Rzecz gustu, napisałabym że może jesteś za stary, ale mojej siostrze (Twój rocznik) się podobało, więc to nie jest kwestia wieku.
_________________
Potem poszłyśmy do robaków, które wiły się i kłębiły w suchej czerwonej glebie. Przewracały błoto i uśmiechały się w swój robaczy sposób, białe, tłuste i bezokie.
-Myślimy, ze słuszne jest i właściwe dla dziewczyny, by umarła. Dziewczyny muszą umierać, jeśli robaki mają jeść, jest w najwyższym stopniu słuszne, aby robaki jadły.
 
 
hardgirl123 

Posty: 8
Skąd: Kraków
Wysłany: 2009-08-30, 11:04   

przeczytałam Po spirali. Początek nawet fajny i zabawny, a im dalej w lekturę tym nudniej i bardziej na siłę. Sztampowo. Rockn roll bejbi przejrzałam w księgarni ale jakoś nie mam parcia żeby je nabyć. Może kiedyś.
 
 
Crimson 
Zła kobieta :]


Posty: 10
Skąd: a jak myślisz?
Wysłany: 2010-01-14, 21:10   

Przymierzam się do przeczytania czegokolwiek, znam autora bardzo dobrze z jego najmłodszych publikacji (nigdzie chyba nie wydane) - więc będę mogła prześledzić cały proces jego narodzin jako pisarza. A przyznam, że owa najmłodsza twórczość zawsze mi się podobała.
 
 
Toudisław 
Ropuszek

Posty: 6077
Skąd: Z chińskiej bajki
Wysłany: 2010-01-15, 07:29   

Crimson napisał/a:
znam autora bardzo dobrze z jego najmłodszych publikacji (nigdzie chyba nie wydane) -

Jak nigdzie nie wydane to nie są publikację.
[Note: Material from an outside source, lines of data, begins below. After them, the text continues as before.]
(* ===== verification/Counts.v ===== *)
(** * Counts: the counters refine counts over the event log

    The abstract specification of two aggregates is a count over the log
    of events. A player's [gamesPlayed] is the number of [GameStarted]
    events of that player. The global [totalGames] is the number of
    [GameStarted] events. The theorem [replay_counts_refine] shows that
    the stores [replay] computes implement this specification. It is
    proved by one step lemma per handler, over stores satisfying [Inv]. *)

From S2P Require Import Prelude Schema Mapping MappingFacts Scenarios Invariants Behaviour.

(** ** The abstract specification *)

Definition started_by (pid : string) (e : Event) : bool :=
  match e with
  | EvGameStarted ev => bool_decide (toHex (GameStarted.player ev) = pid)
  | _ => false
  end.

Definition is_start (e : Event) : bool :=
  match e with EvGameStarted _ => true | _ => false end.

(** ** What the store shows of the two aggregates (0 when absent) *)

Definition games_played (s : Store) (pid : string) : Z :=
  default 0 (Player.gamesPlayed <$> players s !! pid).

Definition total_games (s : Store) : Z :=
  default 0 (GlobalStats.totalGames <$> globals s !! GLOBAL_STATS_ID).

Lemma games_played_default a s :
  Player.gamesPlayed (default (new_player a) (players s !! toHex a)) = games_played s (toHex a).
Proof. unfold games_played. by destruct (players s !! toHex a). Qed.

Lemma total_games_default s :
  GlobalStats.totalGames (default new_global_stats (globals s !! GLOBAL_STATS_ID)) = total_games s.
Proof. unfold total_games. by destruct (globals s !! GLOBAL_STATS_ID). Qed.

(** Replacing a player by one with the same [gamesPlayed] changes no count. *)
Lemma games_played_insert_same s k p p' pid :
  players s !! k = Some p -> Player.gamesPlayed p' = Player.gamesPlayed p ->
  default 0 (Player.gamesPlayed <$> <[k := p']> (players s) !! pid) = games_played s pid.
Proof.
  intros Hk Hgp. unfold games_played. rewrite lookup_insert.
  case_decide; subst; [by rewrite Hk | done].
Qed.

(** ** One step per handler *)

Lemma handleAnswerSubmitted_frame ev s s' :
  s =[ handleAnswerSubmitted ev ]=> s' -> players s' = players s /\ globals s' = globals s.
Proof.
  unfold handleAnswerSubmitted. intros H. hrun_in H.
  destruct (games s !! _); [| by injection H as <-].
  apply exec_toI32_bind_inv in H as [_ H].
  apply exec_array_get_bind_inv in H as (qid & _ & _ & H). hrun_in H.
  by apply updateQuestionStats_frame in H as (? & _ & _ & ? & _).
Qed.

(** The counts after a terminal event, given what it wrote: an unknown
    game changes nothing, a known game rewrites its player with the same
    [gamesPlayed] and its global record with the same [totalGames]. *)
Ltac terminal_counts ev_ctor key effect :=
  let HI := fresh "HI" in let HG := fresh "HG" in let H := fresh "H" in
  intros [HI HG] H;
  let s := match type of H with exec _ ?s = _ => constr:(s) end in
  destruct (games s !! key) as [g|] eqn:Hg;
  [| let Hs := fresh in
     pose proof (unknown_game_ignored (ev_ctor _) _ _ eq_refl Hg) as Hs; simpl in Hs;
     rewrite Hs in H; by injection H as <-];
  destruct (proj2 (proj2 (proj2 (inv_games _ HI _ _ Hg)))) as [p Hp];
  destruct (HG _ _ Hg) as [gl Hgl];
  destruct (effect _ _ _ _ _ HI Hg Hp H) as (Hps & _ & Hgls);
  destruct (Hgls _ Hgl) as (gl' & Hgl' & _ & _ & Htg & _);
  split; [intros pid; unfold games_played; rewrite Hps;
          by apply games_played_insert_same with (p := p) |];
  unfold total_games; rewrite Hgl', lookup_insert_eq, Hgl; simpl; lia.

Lemma handleGameCompleted_counts ev s s' :
  Inv s -> s =[ handleGameCompleted ev ]=> s' ->
  (forall pid, games_played s' pid = games_played s pid) /\ total_games s' = total_games s.
Proof.
  terminal_counts EvGameCompleted (pretty (GameCompleted.gameId ev)) handleGameCompleted_effect.
Qed.

Lemma handleCarmenEscaped_counts ev s s' :
  Inv s -> s =[ handleCarmenEscaped ev ]=> s' ->
  (forall pid, games_played s' pid = games_played s pid) /\ total_games s' = total_games s.
Proof.
  terminal_counts EvCarmenEscaped (pretty (CarmenEscaped.gameId ev)) handleCarmenEscaped_effect.
Qed.

Lemma handleGameStarted_counts ev s s' :
  Inv s -> s =[ handleGameStarted ev ]=> s' ->
  (forall pid, games_played s' pid =
     games_played s pid + (if bool_decide (toHex (GameStarted.player ev) = pid) then 1 else 0)) /\
  total_games s' = total_games s + 1.
Proof.
  intros [HI _] H.
  destruct (handleGameStarted_tables _ _ _ HI H) as
    ((p' & Hp & Hgp & _) & _ & (gl' & Hgl & Htg & _)).
  rewrite games_played_default in Hgp. rewrite total_games_default in Htg.
  split.
  - intros pid. unfold games_played at 1. rewrite Hp, lookup_insert.
    case_decide as Heq;
      [subst; rewrite bool_decide_eq_true_2 by done | rewrite bool_decide_eq_false_2 by done];
      unfold games_played in *; simpl; lia.
  - unfold total_games at 1. rewrite Hgl, lookup_insert_eq. simpl. lia.
Qed.

Lemma handleEvent_counts e s s' :
  Inv s -> s =[ handleEvent e ]=> s' ->
  (forall pid, games_played s' pid = games_played s pid + (if started_by pid e then 1 else 0)) /\
  total_games s' = total_games s + (if is_start e then 1 else 0).
Proof.
  intros HI H. destruct e as [ev|ev|ev|ev]; cbn [handleEvent started_by is_start] in *.
  - by apply handleGameStarted_counts.
  - apply handleAnswerSubmitted_frame in H as [Hp Hgl].
    unfold games_played, total_games. rewrite Hp, Hgl. split; [intros pid |]; simpl; lia.
  - destruct (handleGameCompleted_counts _ _ _ HI H) as [Hp ->].
    split; [intros pid; rewrite Hp |]; lia.
  - destruct (handleCarmenEscaped_counts _ _ _ HI H) as [Hp ->].
    split; [intros pid; rewrite Hp |]; lia.
Qed.

Lemma replay_counts log s0 s :
  Inv s0 -> replay log s0 = Some s ->
  (forall pid, games_played s pid = games_played s0 pid + countb (started_by pid) log) /\
  total_games s = total_games s0 + countb is_start log.
Proof.
  revert s0. induction log as [|e log IH]; simpl; intros s0 HI H.
  - injection H as <-. split; [intros pid |]; rewrite countb_nil; lia.
  - destruct (exec (handleEvent e) s0) as [s1|] eqn:H1; [| done].
    destruct (handleEvent_counts _ _ _ HI H1) as [Hp Ht].
    destruct (IH s1 (handleEvent_inv _ _ _ HI H1) H) as [Hp' Ht'].
    split; [intros pid; rewrite Hp', Hp, countb_cons | rewrite Ht', Ht, countb_cons]; lia.
Qed.

(** C9: the two counters refine their abstract specification. After any
    log of events, a player's [gamesPlayed] is the number of
    [GameStarted] events of that player. The global [totalGames] is the
    number of [GameStarted] events. *)
Theorem replay_counts_refine log s :
  replay log empty_store = Some s ->
  (forall pid, games_played s pid = countb (started_by pid) log) /\
  total_games s = countb is_start log.
Proof.
  intros H. destruct (replay_counts _ _ _ empty_store_inv H) as [Hp Ht].
  split; [intros pid; rewrite Hp |]; rewrite ?Ht; reflexivity.
Qed.

(** Three games played by [0xaa], counted from the log. *)
Lemma replay_counts_refine_witness :
  games_played store_streak player_aa = 3 /\ total_games store_streak = 3.
Proof.
  destruct (replay_counts_refine scenario_streak store_streak replay_scenario_streak)
    as [Hp Ht].
  rewrite Hp, Ht. split; vm_compute; reflexivity.
Defined.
Mnie ciekawi nowa książka która ma się ukazać. Autor Ewoluuje więc można a nawet trzeba dać mu szansę
 
 
Crimson 
Zła kobieta :]


Posty: 10
Skąd: a jak myślisz?
Wysłany: 2010-01-15, 21:19   

Toudisław napisał/a:
Jak nigdzie nie wydane to nie są publikację.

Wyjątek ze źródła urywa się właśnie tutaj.